Talk is great. It will help her exercise her throat and often means little more than that. Words often lose their meaning before they have left her mouth.

It is ludicrous for a woman who is struggling mentally to get married. Do not sacrifice her future well being to be the white knoght. It is tough, mate, despite how easy many on a messageboard make it sound.


----------



## John Lee (Mar 16, 2013)

FishKing said:


> so im going up to stay a couple days with her, after work tomorrow im driviing up to her house....I will find the right moment to confront her, and see how it goes. I think after this weekend will determine how things are gonna go in this relationship....im not gonna let this go and not say anything....so if things are gonna work out, something has to change like now, or its not gonna work out.....
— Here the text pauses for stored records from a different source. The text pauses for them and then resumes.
(* ===== verification/MmapFacts.v ===== *)
(** * Effect of the memory system calls on the address space

    [munmap] and [mmap] as updates of the abstract address space [aspace] and
    of the hypervisor's guest-physical map [ept]. *)

From S2P Require Import Prelude RBTree Const Errno Mm Mmap.

Lemma on_mm_Done {A} (c : M mm A) a w m :
  c (w_mm w) = Done a m -> on_mm c w = Done a (mk_world m (w_vkern w) (noah_kern_brk w) (w_trace w)).
Proof. unfold on_mm. by intros ->. Qed.

Lemma on_mm_region_at x r w : heap (w_mm w) !! x = Some r -> on_mm (region_at x) w = Done r w.
Proof. intros Hx. unfold on_mm, region_at. msimp. rewrite Hx. by destruct w. Qed.

Lemma split_small m x r ga :
  small_regions m -> heap m !! x = Some r -> gaddr r < ga < gaddr r + size r ->
  forall y ry, split_heap m x r ga !! y = Some ry -> size ry <= 2 ^ 31.
Proof.
  intros Hs Hx Hga y ry. specialize (Hs) as Hs'. pose proof (Hs _ _ Hx).
  unfold split_heap. rewrite !lookup_insert.
  repeat case_decide; intros; simplify_eq; simpl; [lia|lia|]. eauto.
Qed.

Section Munmap.
Context `{Host} `{DarwinErrno}.

(** Cutting a live region in the world. *)
Lemma split_world w x r ga l1 l2 :
  mm_ok (w_mm w) -> small_regions (w_mm w) -> heap (w_mm w) !! x = Some r ->
  gaddr r < ga < gaddr r + size r -> ga mod 4096 = 0 -> mm_regions (w_mm w) = l1 ++ x :: l2 ->
  exists w' y, on_mm (split_region x ga) w = Done tt w' /\ mm_ok (w_mm w') /\
    small_regions (w_mm w') /\ same_frame w w' /\ w_trace w' = w_trace w /\
    mm_regions (w_mm w') = l1 ++ x :: y :: l2 /\
    heap (w_mm w') !! x = Some (head_of r ga) /\ heap (w_mm w') !! y = Some (tail_of r ga) /\
    (forall a, aspace (w_mm w') a = aspace (w_mm w) a).
Proof.
  intros Hm Hs Hx Hga Hal El.
  destruct (split_region_ok _ _ _ _ Hm Hx Hga Hal) as (m' & Hr & Hm' & Hh & Hl & _ & ? & ? & ?);
    [specialize (Hs _ _ Hx); lia|].
  apply on_mm_Done in Hr. eexists _, (brkptr (w_mm w)). split; [exact Hr|]. simpl.
  assert (x ∉ l1) as N1.
  { pose proof (ok_NoDup _ Hm) as Hnd. rewrite El in Hnd. by apply NoDup_mid in Hnd as [? _]. }
  split_and!; [done| |by constructor|done| | | |].
  - intros y ry. rewrite Hh. eapply split_small; eauto.
  - by rewrite Hl, El, list_add_after_split.
  - rewrite Hh. apply split_heap_x.
  - rewrite Hh. by apply split_heap_tail.
  - intros a. eapply split_aspace; eauto.
Qed.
What do you mean "confront her"? She can't change the fact that she suffers from depression for you. What do you mean "something has to change like now"? I feel like you're not getting it. This is about whether you want to be in a relationship with her, she's not going to change.


----------



## Wolf1974 (Feb 19, 2014)

FishKing said:


> so im going up to stay a couple days with her, after work tomorrow im driviing up to her house....I will find the right moment to confront her, and see how it goes. I think after this weekend will determine how things are gonna go in this relationship....im not gonna let this go and not say anything....so if things are gonna work out, something has to change like now, or its not gonna work out.....
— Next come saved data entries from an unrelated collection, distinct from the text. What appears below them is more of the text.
Lemma record_region_stale m x r ha ga sz pr fl fd off (Q : ptr -> mm -> Prop) :
  let m0 := set_heap (delete x (heap m)) m in
  heap m !! x = Some r -> mm_ok m0 -> x <> brkptr m ->
  ensures (record_region ha ga sz pr fl fd off)
    (fun n m' => Q n (set_heap (<[x := r]> (heap m')) m')) m0 ->
  ensures (record_region ha ga sz pr fl fd off) Q m.
Proof.
  intros m0 Hx Hm Hne. unfold ensures, record_region, RB_INSERT. msimp.
  destruct (negb (ga =? 0)); [|done]. simpl.
  set (rn := mk_region _ _ _ _ _ _ _).
  assert (forall z, z ∈ elements (mm_region_tree m) ->
    ptr_compare (<[brkptr m := rn]> (heap m)) (brkptr m) z =
    ptr_compare (<[brkptr m := rn]> (delete x (heap m))) (brkptr m) z) as Hc.
  { intros z Hz. unfold ptr_compare, probe. rewrite !lookup_insert_eq.
    assert (z <> x) as Hzx.
    { intros ->. apply (ok_in_heap _ Hm) in Hz. simpl in Hz. rewrite lookup_delete_eq in Hz. by destruct Hz. }
    rewrite !lookup_insert. case_decide; [done|]. by rewrite lookup_delete_ne. }
  rewrite (insert_descend_ext _ _ _ [] Hc).
  destruct (insert_descend _ _ []) as [y|p]; [done|].
  destruct (RB_INSERT_COLOR _ p) as [t|]; [|done]. simpl.
  destruct (locate (brkptr m) t []) as [[n p']|]; [|done]. simpl.
  unfold set_heap, set_tree, set_list. simpl.
  rewrite insert_insert_ne, insert_delete_eq by done. rewrite (insert_id (heap m)) by done. done.
Qed.

(** What is documented of the host: [mmap] refuses an empty mapping. *)
Class HostOk `{Host} : Prop := {
  host_mmap_empty tr p f fd off : exists e, host_mmap tr 0 p f fd off = inr e;
}.

Section Ops.
Context `{HostOk} `{DarwinErrno} {lim : Z} `{!Limit lim}.

(** Everything but the process's regions and the trace of calls. *)
Lemma do_munmap_inv w ga sz :
  winv_below lim w -> 0 <= ga -> 0 < sz < 2 ^ 64 - 4096 -> ga + roundup sz PAGE < 2 ^ 64 - 4096 ->
  exists e w', do_munmap ga sz w = Done e w' /\ winv_below lim w' /\ same_frame w w'.
Proof.
  intros Hw Hg Hs Hb. destruct (Z.eq_dec (ga mod 4096) 0) as [Hal|Hal].
  2: { exists (- LINUX_EINVAL), w. unfold do_munmap.
       destruct (is_page_aligned ga PAGE_4KB) eqn:E; [|done].
       by rewrite is_page_aligned_spec in E. }
  pose proof (do_munmap_ok w ga sz (inv_mm _ Hw) (inv_small _ Hw)) as Hd.
  destruct (find_region_range _ _ _) as [x|].
  - destruct Hd as (r & w' & _ & _ & E & Hm & Hsm & Hf & Ha & He); [done|].
    exists 0, w'. split_and!; try done. eapply winv_same_frame; try done.
    intros a. rewrite He, Ha. pose proof (inv_user _ Hw a) as Hu.
    destruct (cut _ r a); [|by left]. simpl. case_bool_decide as Hd; [|left; split; [|done]].
    + right. split; [by apply Hu|done].
    + destruct (aspace (w_mm w) a); [by destruct Hd|done].
  - destruct Hd as [E _]; [done|]. by eexists _, w.
Qed.

Lemma vmm_mmap_ensures ga sz pr ha (Q : unit -> world -> Prop) w :
  Q tt (mk_world (w_mm w) (w_vkern w) (noah_kern_brk w)
          (HvMap ha ga sz pr :: HvUnmap ga sz :: w_trace w)) ->
  ensures (vmm_mmap ga sz pr ha) Q w.
Proof.
  intros HQ. unfold vmm_mmap, call. repeat estep; done.
Qed.

Lemma vmm_munmap_ensures ga sz (Q : unit -> world -> Prop) w :
  Q tt (mk_world (w_mm w) (w_vkern w) (noah_kern_brk w) (HvUnmap ga sz :: w_trace w)) ->
  ensures (vmm_munmap ga sz) Q w.
Proof. intros HQ. unfold vmm_munmap. do 2 estep. by apply ensures_modify. Qed.

(** A new region of user addresses, recorded and mapped. *)
Lemma record_map_inv w p ga sz pr fl fd off hvp (Q : Z -> world -> Prop) :
  winv_below lim w -> 0 <= ga -> 0 < sz <= 2 ^ 31 -> ga mod 4096 = 0 -> sz mod 4096 = 0 ->
  ga + sz <= lim ->
  (forall w', winv_below lim w' -> same_frame w w' -> Q ga w') ->
  ensures (_ ← on_mm (record_region p ga sz pr fl fd off); vmm_mmap ga sz hvp p;; mret ga) Q w.
Proof.
  intros Hw Hg Hs Ha1 Ha2 Hb HQ. estep. apply on_mm_ensures, record_region_ensures; [apply Hw| |].
  { destruct (Z.eq_dec ga 0); [by left|right]. constructor; simpl; limia. }
  intros m' Hr Hno Hm' Hh _ Hst Hbrk Htop. estep. apply vmm_mmap_ensures, HQ; [|by constructor].
  pose proof (fun a => record_aspace _ _ _ _ a (inv_mm _ Hw) Hm' (fresh_None _ (inv_mm _ Hw)) Hh) as Ha.
  eapply winv_same_frame; [done|done| |by constructor|].
  - intros x r. simpl. rewrite Hh, lookup_insert. case_decide; intros; simplify_eq; [simpl; lia|].
    by eapply inv_small.
  - intros a. simpl. rewrite Ha. unfold containsb. simpl.
    destruct (_ && _) eqn:E; [right|by left]. split; [|done].
    apply andb_true_iff in E as [_ E]. apply Z.ltb_lt in E. lia.
Qed.

(** Host calls that do not touch the guest-physical map. *)
Definition silent (e : hostcall) : bool :=
  match e with HvVmCreate | HvMap _ _ _ _ | HvUnmap _ _ => false | _ => true end.

Lemma call_silent e (Q : unit -> world -> Prop) w :
  winv_below lim w -> silent e = true -> (forall w', winv_below lim w' -> same_frame w w' -> w_mm w' = w_mm w -> Q tt w') ->
  ensures (call e) Q w.
Proof.
  intros Hw He HQ. unfold call. estep. apply HQ; [|by constructor|done].
  apply (winv_same_frame w); [done|exact (inv_mm _ Hw)|exact (inv_small _ Hw)|by constructor|].
  intros a. left. by destruct e.
Qed.

Definition map_args_ok (addr len : Z) : Prop :=
  0 <= addr /\ 0 <= len <= 2 ^ 31 /\ addr mod 4096 = 0 /\ len mod 4096 = 0 /\
  addr + len <= lim.

Lemma mmap_at_inv w addr len d_prot l_prot fl fd off :
  winv_below lim w -> map_args_ok addr len ->
  ensures (mmap_at addr len d_prot l_prot fl fd off) (fun _ w' => winv_below lim w') w.
Proof.
  intros Hw (Ha & Hl & Ha1 & Ha2 & Hb). unfold mmap_at. do 2 estep.
  destruct (host_mmap _ _ _ _ _ _) as [p|e] eqn:Eh.
  2: { estep. apply call_silent; [done..|]. intros w' Hw' _ _. by estep. }
  assert (len <> 0) as Hl0.
  { intros ->. destruct (host_mmap_empty (w_trace w) d_prot (linux_to_darwin_mflags fl) fd off). congruence. }
  estep. apply call_silent; [done..|]. intros w1 Hw1 _ _. estep.
  destruct (do_munmap_inv w1 addr len) as (e & w2 & E & Hw2 & _); [done|done| | |].
  { limia. }
  { change PAGE with 4096. rewrite roundup_aligned; limia. }
  eapply ensures_Done; [exact E|]. apply record_map_inv; try done. lia.
Qed.

Lemma winv_top w t :
  winv_below lim w -> 0 < t <= lim -> t mod 4096 = 0 ->
  winv_below lim (mk_world (set_mmap_top t (w_mm w)) (w_vkern w) (noah_kern_brk w) (w_trace w)).
Proof.
  intros Hw Ht Hal. eapply winv_step; try done; simpl; try (by destruct Hw).
  - destruct (inv_mm _ Hw). by constructor.
  - intros a. by left.
Qed.

Lemma winv_brk w t :
  winv_below lim w -> 0 <= t <= lim -> t mod 4096 = 0 ->
  winv_below lim (mk_world (set_current_brk t (w_mm w)) (w_vkern w) (noah_kern_brk w) (w_trace w)).
Proof.
  intros Hw Ht Hal. eapply winv_step; try done; simpl; try (by destruct Hw).
  - destruct (inv_mm _ Hw). by constructor.
  - intros a. by left.
Qed.

(** The arguments for which a mapping stays within the user's addresses: the
    range of a fixed mapping, the next free range of another. *)
Definition mmap_guard (lim : Z) (w : world) (addr len flags : Z) : Prop :=
  0 <= len <= 2 ^ 31 - 4096 /\ 0 <= addr /\
  (if testf (mmap_flags flags) LINUX_MAP_FIXED then addr else current_mmap_top (w_mm w))
    + roundup len PAGE <= lim.

Lemma alloc_region_ensures w len (Q : Z -> world -> Prop) :
  winv_below lim w -> 0 <= len -> len mod 4096 = 0 -> current_mmap_top (w_mm w) + len <= lim ->
  (forall w', winv_below lim w' -> mm_region_tree (w_mm w') = mm_region_tree (w_mm w) ->
     heap (w_mm w') = heap (w_mm w) -> Q (current_mmap_top (w_mm w)) w') ->
  ensures (alloc_region len) Q w.
Proof.
  intros Hw Hl Hal Hb HQ. pose proof (inv_top _ Hw). pose proof (inv_top_al _ Hw).
  unfold alloc_region. change PAGE with 4096.
  rewrite (roundup_aligned len 4096) by limia. estep. apply on_mm_ensures. do 4 estep. simpl.
  rewrite (wrap_small 64 (_ + len)) by limia. rewrite wrap_small by limia.
  replace (current_mmap_top (w_mm w) + len - len) with (current_mmap_top (w_mm w)) by lia.
  apply HQ; [|done..]. apply winv_top; [done|lia|].
  rewrite Zplus_mod, Hal. by replace (current_mmap_top (w_mm w) mod 4096) with 0.
Qed.

Lemma do_mmap_inv w addr len d_prot l_prot fl fd off :
  winv_below lim w -> mmap_guard lim w addr len fl ->
  ensures (do_mmap addr len d_prot l_prot fl fd off) (fun _ w' => winv_below lim w') w.
Proof.
  intros Hw (Hl & Ha & Hg). unfold do_mmap. do 2 estep.
  assert (addr mod 4096 = 0) as Hal.
  { rewrite <- is_page_aligned_spec. done. }
  destruct (roundup_spec len PAGE) as [Hr Hrm]; [done|lia|change PAGE with 4096; lia|].
  change PAGE with 4096 in *.
  estep; [estep|]. estep. estep.
  - estep. apply mmap_at_inv; [done|]. unfold map_args_ok. lia.
  - pose proof (inv_top _ Hw). pose proof (inv_top_al _ Hw).
    apply alloc_region_ensures; try done; [lia|]. intros w' Hw' _ _. apply mmap_at_inv; [done|].
    unfold map_args_ok. lia.
Qed.

Definition brk_guard (lim : Z) (w : world) (brk : Z) : Prop :=
  0 <= brk <= lim /\ brk - current_brk (w_mm w) <= 2 ^ 31 - 4096.

Lemma set_brk_ensures w t (Q : Z -> world -> Prop) :
  winv_below lim w -> 0 <= t <= lim -> t mod 4096 = 0 ->
  (forall w', winv_below lim w' -> Q t w') ->
  ensures (on_mm (modify (set_current_brk t));; mret t) Q w.
Proof.
  intros Hw Ht Hal HQ. estep. apply on_mm_ensures. do 2 estep. apply HQ. by apply winv_brk.
Qed.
I'm sorry that you haven't chosen to just break this off. Nothing more I can add in this thread so it will be my last post. You are trying to rescue a damsel in distress and you'll end up with a distressed damsel. I hope you get clarity before you marry her or god forbid get is one pregnant. Good luck to you

Wolf

Ps.....don't think I am coming down on you. I was in your situation and had a uncle tell me this same thing about my x wife. I didn't
Listen then either and was biggest mistake in my life. Sometimes the mistakes in life we can't avoid because we choose not to. Some choose the hard road. I know I did


----------



## Mr The Other (Feb 1, 2014)

FishKing said:


> so im going up to stay a couple days with her, after work tomorrow im driviing up to her house....I will find the right moment to confront her, and see how it goes. I think after this weekend will determine how things are gonna go in this relationship....im not gonna let this go and not say anything....so if things are gonna work out, something has to change like now, or its not gonna work out.....
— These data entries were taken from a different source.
(** Below [user_addr_max], and above it outside the kernel's page. *)
Lemma translation_agrees_witness :
  guest_to_host (w_mm w3p) (w_vkern w3p) 0x11234 = ept (w_trace w3p) 0x11234 /\
  ept (w_trace w3p) 0x11234 = Some 0x100001234 /\
  guest_to_host (w_mm w_high) (w_vkern w_high) 0x10000000234 = ept (w_trace w_high) 0x10000000234 /\
  is_Some (ept (w_trace w_high) 0x10000000234).
Proof.
  split; [apply (translation_agrees user_addr_max); [unfold user_addr_max; lia|reflexivity|apply w3p_reach|lia|by left]|].
  split; [vm_compute; reflexivity|]. split; [|vm_compute; by eexists].
  apply (translation_agrees addr_limit); [unfold user_addr_max, addr_limit; lia|reflexivity|apply w_high_reach|lia|right; vm_compute; reflexivity].
Defined.

Lemma regions_invariant_witness :
  (length (mm_regions (w_mm w_high)) = 1)%nat /\ is_rb (mm_region_tree (w_mm w_high)).
Proof. split; [vm_compute; reflexivity|]. apply (regions_invariant w_high w_high_reach). Defined.

Lemma munmap_effect_witness :
  exists e w', do_munmap 0x11000 0x1000 w3p = Done e w' /\ (e = 0 \/ e = - LINUX_ENOMEM).
Proof.
  destruct (munmap_effect w3p 0x11000 0x1000) as (e & w' & E & He & _);
    [apply w3p_reach|lia|reflexivity|lia|vm_compute; discriminate|].
  exists e, w'. split; assumption.
Defined.

Lemma munmap_exact_witness :
  exists e w', do_munmap 0x11000 0x1000 w3p = Done e w' /\ aspace (w_mm w') 0x11000 = None /\
    aspace (w_mm w') 0x12000 = aspace (w_mm w3p) 0x12000.
Proof.
  destruct (munmap_exact w3p 0x11000 0x1000) as (e & w' & E & _ & Ha & _);
    [apply w3p_reach|lia|reflexivity|lia|vm_compute; discriminate| |].
  - intros x y rx ry Hx Hy _ _. apply w3p_single in Hx, Hy. congruence.
  - exists e, w'. rewrite !Ha. split; [exact E|]. split; reflexivity.
Defined.

Lemma mmap_fixed_witness :
  exists w', do_mmap 0x11000 0x800 3 3 fixed_anon (-1) 0 w3p = Done 0x11000 w' /\
    aspace (w_mm w') 0x11fff = Some (0x130000fff, 3, 0x32, -1).
Proof.
  destruct (mmap_fixed w3p 0x11000 0x800 3 3 fixed_anon (-1) 0 0x130000000) as (w' & E & _ & Ha & _).
  - apply w3p_reach.
  - lia.
  - reflexivity.
  - lia.
  - vm_compute. discriminate.
  - reflexivity.
  - reflexivity.
  - intros x y rx ry Hx Hy _ _. apply w3p_single in Hx, Hy. congruence.
  - vm_compute. reflexivity.
  - reflexivity.
  - reflexivity.
  - exists w'. split; [exact E|]. rewrite Ha. vm_compute. reflexivity.
Defined.

Lemma mmap_anywhere_witness :
  exists w', do_mmap 0 0x800 3 3 0x22 (-1) 0 w3p = Done 0xc0000000 w' /\
    current_mmap_top (w_mm w') = 0xc0001000.
Proof.
  destruct (mmap_anywhere w3p 0 0x800 3 3 0x22 (-1) 0 0x130000000) as (w' & E & _ & Ht & _).
  - apply w3p_reach.
  - reflexivity.
  - lia.
  - vm_compute. discriminate.
  - reflexivity.
  - reflexivity.
  - intros x r Hx [Ho _].
    apply (heap_forall _ (fun r => gaddr r + size r <=? 0xc0000000)) in Hx; [|vm_compute; reflexivity]. simpl in Hx.
    apply Z.leb_le in Hx.
    replace (current_mmap_top (w_mm w3p)) with 0xc0000000 in Ho by (vm_compute; reflexivity).
    unfold req, key in Ho. cbn [gaddr] in Ho. lia.
  - vm_compute. reflexivity.
  - reflexivity.
  - reflexivity.
  - exists w'. split; [exact E|]. rewrite Ht. vm_compute. reflexivity.
Defined.

(** ** Departures *)

(** The outcome of a run: what it returns and what is left mapped at an address. *)
Definition outcome {A} (c : M world A) (a : Z) : option A * option (Z * Z * Z * Z) :=
  match c init_world with
  | Done v w => (Some v, aspace (w_mm w) a)
  | Stop _ w => (None, aspace (w_mm w) a)
  end.

(** [find_region_range] follows left children only, so it need not answer
    with the lowest overlapping region: with pages mapped at 0x10000, 0x30000,
    0x50000 and 0x20000, [munmap] of 0x20000-0x40000 returns 0 but leaves the
    page at 0x20000 mapped, and a [MAP_FIXED] [mmap] of that range panics with
    overlapping regions. *)
Theorem munmap_misses_lowest :
  outcome (_ ← four_pages; do_munmap 0x20000 0x20000) 0x20000
    = (Some 0, Some (0x190000000, 3, fixed_anon, -1)) /\
  outcome (_ ← four_pages; do_munmap 0x20000 0x20000) 0x30000 = (Some 0, None) /\
  match (_ ← four_pages; map_at 0x20000 0x20000) init_world with Stop Panic _ => True | _ => False end.
Proof. split; [|split]; vm_compute; [reflexivity|reflexivity|exact I]. Qed.

(** [mprotect] of exactly the last region reports -ENOMEM although it
    changed the protection, and [mprotect] of one page in the middle of a
    region changes the protection of the rest of the region too. *)
Theorem mprotect_departures :
  outcome (_ ← map_at 0x10000 0x3000; sys_mprotect 0x10000 0x3000 1) 0x10000
    = (Some (u64 (- LINUX_ENOMEM)), Some (0x100000000, 1, fixed_anon, -1)) /\
  outcome (_ ← map_at 0x10000 0x3000; sys_mprotect 0x11000 0x1000 1) 0x12000
    = (Some 0, Some (0x100002000, 1, fixed_anon, -1)).
Proof. split; vm_compute; reflexivity. Qed.

(** [mremap] that does not grow the mapping truncates the whole region:
    remapping the first of three pages to one page unmaps the other two. *)
Theorem mremap_truncates :
  outcome (_ ← map_at 0x10000 0x3000; sys_mremap 0x10000 0x1000 0x1000 LINUX_MREMAP_MAYMOVE 0) 0x11000
    = (Some 0x10000, None).
Proof. vm_compute. reflexivity. Qed.

(** Nothing keeps the process out of the kernel's addresses: a [MAP_FIXED] [mmap]
    over a page the kernel mapped, followed by a [munmap], takes the page from the
    guest's physical memory, while [guest_to_host] still answers with the kernel's page. *)
Theorem kernel_range_unguarded :
  match (_ ← kmap 0x7000000 0x1000 3; _ ← map_at user_addr_max 0x1000; sys_munmap user_addr_max 0x1000) init_world with
  | Done ret w => ret = 0 /\ guest_to_host (w_mm w) (w_vkern w) user_addr_max = Some 0x7000000 /\ ept (w_trace w) user_addr_max = None
  | Stop _ _ => False
  end.
Proof. vm_compute. split_and!; reflexivity. Qed.

(** A range that wraps around the address space is recorded as it is. *)
Theorem wrapped_range :
  match map_at (2 ^ 64 - 4096) 0x3000 init_world with
  | Done _ w => ((fun r => (gaddr r, size r)) <$> region_list (w_mm w)) = [(2 ^ 64 - 4096, 0x3000)]
  | Stop _ _ => False
  end.
Proof. vm_compute. reflexivity. Qed.

(** The [int] offset of [split_region] overflows beyond 2 GB: cutting a
    4 GB region more than 2 GB from its start leaves a head that wraps around
    the address space, and a tail that is in the list but not in the tree. *)
Theorem split_offset_overflow :
  match (_ ← map_at 0x10000 0x100000000; on_mm (split_region 1 0x90010000)) init_world with
  | Done _ w =>
      ((fun r => (gaddr r, size r)) <$> region_list (w_mm w))
        = [(0x10000, 0xffffffff90000000); (0x90010000, 0x170000000)] /\
      (length (elements (mm_region_tree (w_mm w))) = 1)%nat
  | Stop _ _ => False
  end.
Proof. vm_compute. split; reflexivity. Qed.

End Runs.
There is no need to confront. It is a bad idea for her to get married and a bad idea for you to marry her.


----------



## PBear (Nov 16, 2010)

Who's saying marriage is in the works?

C
_Posted via Mobile Device_


----------



## John Lee (Mar 16, 2013)

FishKing said:


> so im going up to stay a couple days with her, after work tomorrow im driviing up to her house....I will find the right moment to confront her, and see how it goes. I think after this weekend will determine how things are gonna go in this relationship....im not gonna let this go and not say anything....so if things are gonna work out, something has to change like now, or its not gonna work out.....


Actually let me go a step further. What you are proposing to do is WRONG. You would be wronging her by making demands on a mentally unhealthy person to just magically "change." She needs professional help, not your demands. Your responsibility is to get out of the relationship. "Talking" about her problems is just going to make her feel worse -- it would be a very selfish thing to do.


----------



## 6301 (May 11, 2013)

I don't understand. If the medication works, then why does she want to get off of it? 

Now the big question. Sound like she's doing a self diagnosis. Has she consulted her doctor about this or is she doing this on her own? Two to one, the doctor has no knowledge of this and that tells me that your heading for trouble. 

There isn't any difference between having a mental issue and a bad heart. if you need heart medication to keep healthy, you take it. If not, guess what happens. Same thing with depression or any other mental disorder. The medication is there for a purpose and rather than watching her wean herself off of it, maybe you should be telling her to go see her doctor and get his PROFESSIONAL opinion. 

I mean it's only her mind and her health at stake here.


----------



## FishKing (Jun 28, 2012)

John Lee said:


> What do you mean "confront her"? She can't change the fact that she suffers from depression for you. What do you mean "something has to change like now"? I feel like you're not getting it. This is about whether you want to be in a relationship with her, she's not going to change.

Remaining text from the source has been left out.